In vitro and in vivo uptake of nickel sulfides by rat lymphocytes.

The uptake, the biological transformation and the interaction with cellular constituents of alpha Ni3S2 and beta NiS have been studied in vitro and in vivo on rat lymphocytes. beta NiS crystals are phagocytized in vitro and no structural degradation is observed within the first 3 days of exposure. Energy dispersive spectrometry (EDS) reveals a slight dissolution characterized by the loss of sulfur. alpha Ni3S2 is degraded in the extracellular space to minute particles (50-100 nm) covering the cell membrane. Smaller intracellular particles (10-30 nm) are found selectively bound to mitochondria, endoplasmic reticulum, Golgi vesicles, nuclear membranes, and the euchromatinic part of nuclei. EDS analyses reveal that the particles bound to cell membranes and euchromatin no longer contain sulfur but phosphorus and nickel as inorganic compounds.

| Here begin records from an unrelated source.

(* ===== verification/KernelSpec.v ===== *)
(** * What the adapter relies on

    The commands that the adapter builds, as operations on an abstract store with
    one finite map per key space, and the laws of the system calls it uses: an
    accepted command is answered by one event, after finitely many polls. *)

From stdpp Require Import base numbers list gmap.
From S2P Require Import Prelude.
From S2P Require Import AdiTypes.
From S2P Require Import EmulInv.
From S2P Require Import EmulSpec.
From S2P Require Import NvmeCmd.
From S2P Require Import Kadi.

(** The key that a command designates, and the bytes that it writes. *)
Definition pt_key (c : nvme_passthru_kv_cmd) : list byte :=
  take (Z.to_nat (kc_key_length c))
    (match kc_arg c with
     | arg_key k => k
     | arg_key_addr p => default [] p
     | arg_cdw _ _ => []
     end).

Definition pt_value (c : nvme_passthru_kv_cmd) : list byte :=
  take (Z.to_nat (kc_data_length c)) (default [] (kc_data_addr c)).

(** Commands as the adapter's callers may make them. *)
Definition pt_key_ok (c : nvme_passthru_kv_cmd) : Prop :=
  KVCMD_MIN_KEY_SIZE <= kc_key_length c <= KVCMD_MAX_KEY_SIZE /\
  match kc_arg c with
  | arg_key k => kc_key_length c <= KVCMD_INLINE_KEY_MAX /\ length k = 16%nat
  | arg_key_addr (Some l) => KVCMD_INLINE_KEY_MAX < kc_key_length c <= lenZ l
  | _ => False
  end.

Definition pt_ok (c : nvme_passthru_kv_cmd) : Prop :=
  kc_flags c = 0 /\ ks_ok (kc_cdw3 c) /\ pt_key_ok c /\
  0 <= kc_data_length c <= lenZ (default [] (kc_data_addr c)) /\
  ((kc_opcode c = nvme_cmd_kv_store /\ kc_data_length c <= SAMSUNG_KV_MAX_VALUE_LEN /\
    (kc_cdw4 c = STORE_OPTION_NOTHING \/ kc_cdw4 c = STORE_OPTION_IDEMPOTENT \/
     kc_cdw4 c = STORE_OPTION_UPDATE_ONLY)) \/
   (kc_opcode c = nvme_cmd_kv_retrieve /\ kc_cdw4 c = 0 /\ kc_data_length c mod 4 = 0 /\
    kc_data_length c < 2 ^ 32 /\ 0 <= kc_cdw5 c < 2 ^ 32) \/
   (kc_opcode c = nvme_cmd_kv_delete /\ kc_data_addr c = None /\
    (kc_cdw4 c = 0 \/ kc_cdw4 c = DELETE_OPTION_CHECK_KEY_EXIST)) \/
   (kc_opcode c = nvme_cmd_kv_exist /\ kc_data_addr c = None /\ kc_cdw4 c = 0)).

(** The event of a command and the store after it. *)
Definition pt_answer (c : nvme_passthru_kv_cmd) (s : astore) (e : nvme_aioevent) (s' : astore) : Prop :=
  let m := as_ks (kc_cdw3 c) s in
  ev_reqid e = kc_reqid c /\ ev_ctxid e = kc_ctxid c /\
  if is_kv_store_cmd (kc_opcode c)
  then let '(st, m') := device_store (kc_cdw4 c) (pt_key c) (pt_value c) m in
       ev_status e = st /\ ev_data e = kc_data_addr c /\ s' = as_update (kc_cdw3 c) (fun _ => m') s
  else if is_kv_retrieve_cmd (kc_opcode c)
  then let '(st, total, out) := device_retrieve (pt_key c) (kc_cdw5 c) (kc_data_length c) m in
       ev_status e = st /\ (st = 0 -> ev_result e = total) /\
       ev_data e = match out with
                   | Some o => memcpy_at 0 o <$> kc_data_addr c
                   | None => kc_data_addr c
                   end /\ s' = s
  else if is_kv_delete_cmd (kc_opcode c)
  then let '(st, m') := device_delete (kc_cdw4 c) (pt_key c) m in
       ev_status e = st /\ s' = as_update (kc_cdw3 c) (fun _ => m') s
  else ev_status e = device_exist (pt_key c) m /\ s' = s.

(** The laws.  [k_idle ax]: the process has the context [ax] and no request in
    flight.  [k_waiting ax n e s]: one request is in flight; after [n] polls that
    time out comes its event [e], and the store is then [s]. *)
Class KvKernelLaws (K : Type) `{!KvKernel K} := {
  k_idle : nvme_aioctx -> K -> Prop;
  k_contents : K -> astore;
  k_waiting : nvme_aioctx -> nat -> nvme_aioevent -> astore -> K -> Prop;
  law_k_spaces ax k : k_idle ax k -> length (k_contents k) = 2%nat;
  law_k_value_len ax k ks key v : k_idle ax k ->
    as_ks ks (k_contents k) !! key = Some v -> lenZ v < 2 ^ 32;
  law_k_submit ax fd c k : k_idle ax k -> kc_ctxid c = ax_ctxid ax -> pt_ok c ->
    exists k' n e s, ioctl_aio_cmd fd c k = Ret (0, k') /\ pt_answer c (k_contents k) e s /\
      k_waiting ax n e s k';
  law_k_turns ax n e s k : k_waiting ax n e s k -> (n <= sys_turns k)%nat;
  law_k_timeout ax n e s k : k_waiting ax (S n) e s k ->
    exists k', sys_select (ax_eventfd ax) k = (0, k') /\ k_waiting ax n e s k';
  law_k_ready ax e s k fd : k_waiting ax 0 e s k ->
    exists k1 k2 k3, sys_select (ax_eventfd ax) k = (1, k1) /\
      sys_read_eventfd (ax_eventfd ax) k1 = Ret (Some 1, k2) /\
      ioctl_get_aioevent fd 1 (ax_ctxid ax) k2 = Ret (0, [e], k3) /\
      k_idle ax k3 /\ k_contents k3 = s
}.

This observation suggests the formation of a Ni/P complex with the phosphate groups either of membranous phospholipids or of nuclear RNA or DNA. A similar uptake and transformation process of alpha Ni3S2 is observed on lymphocytes after in vivo incubation. This leads us to consider lymphocytes as target cells, as compared with other cell types where the alpha Ni3S2 uptake occurs only partially. The present findings show a difference of uptake and biological transformation between alpha Ni3S2 and beta NiS. The identical results obtained after in vitro and in vivo bioassays enhance the in vitro experiments, at least for this cell type.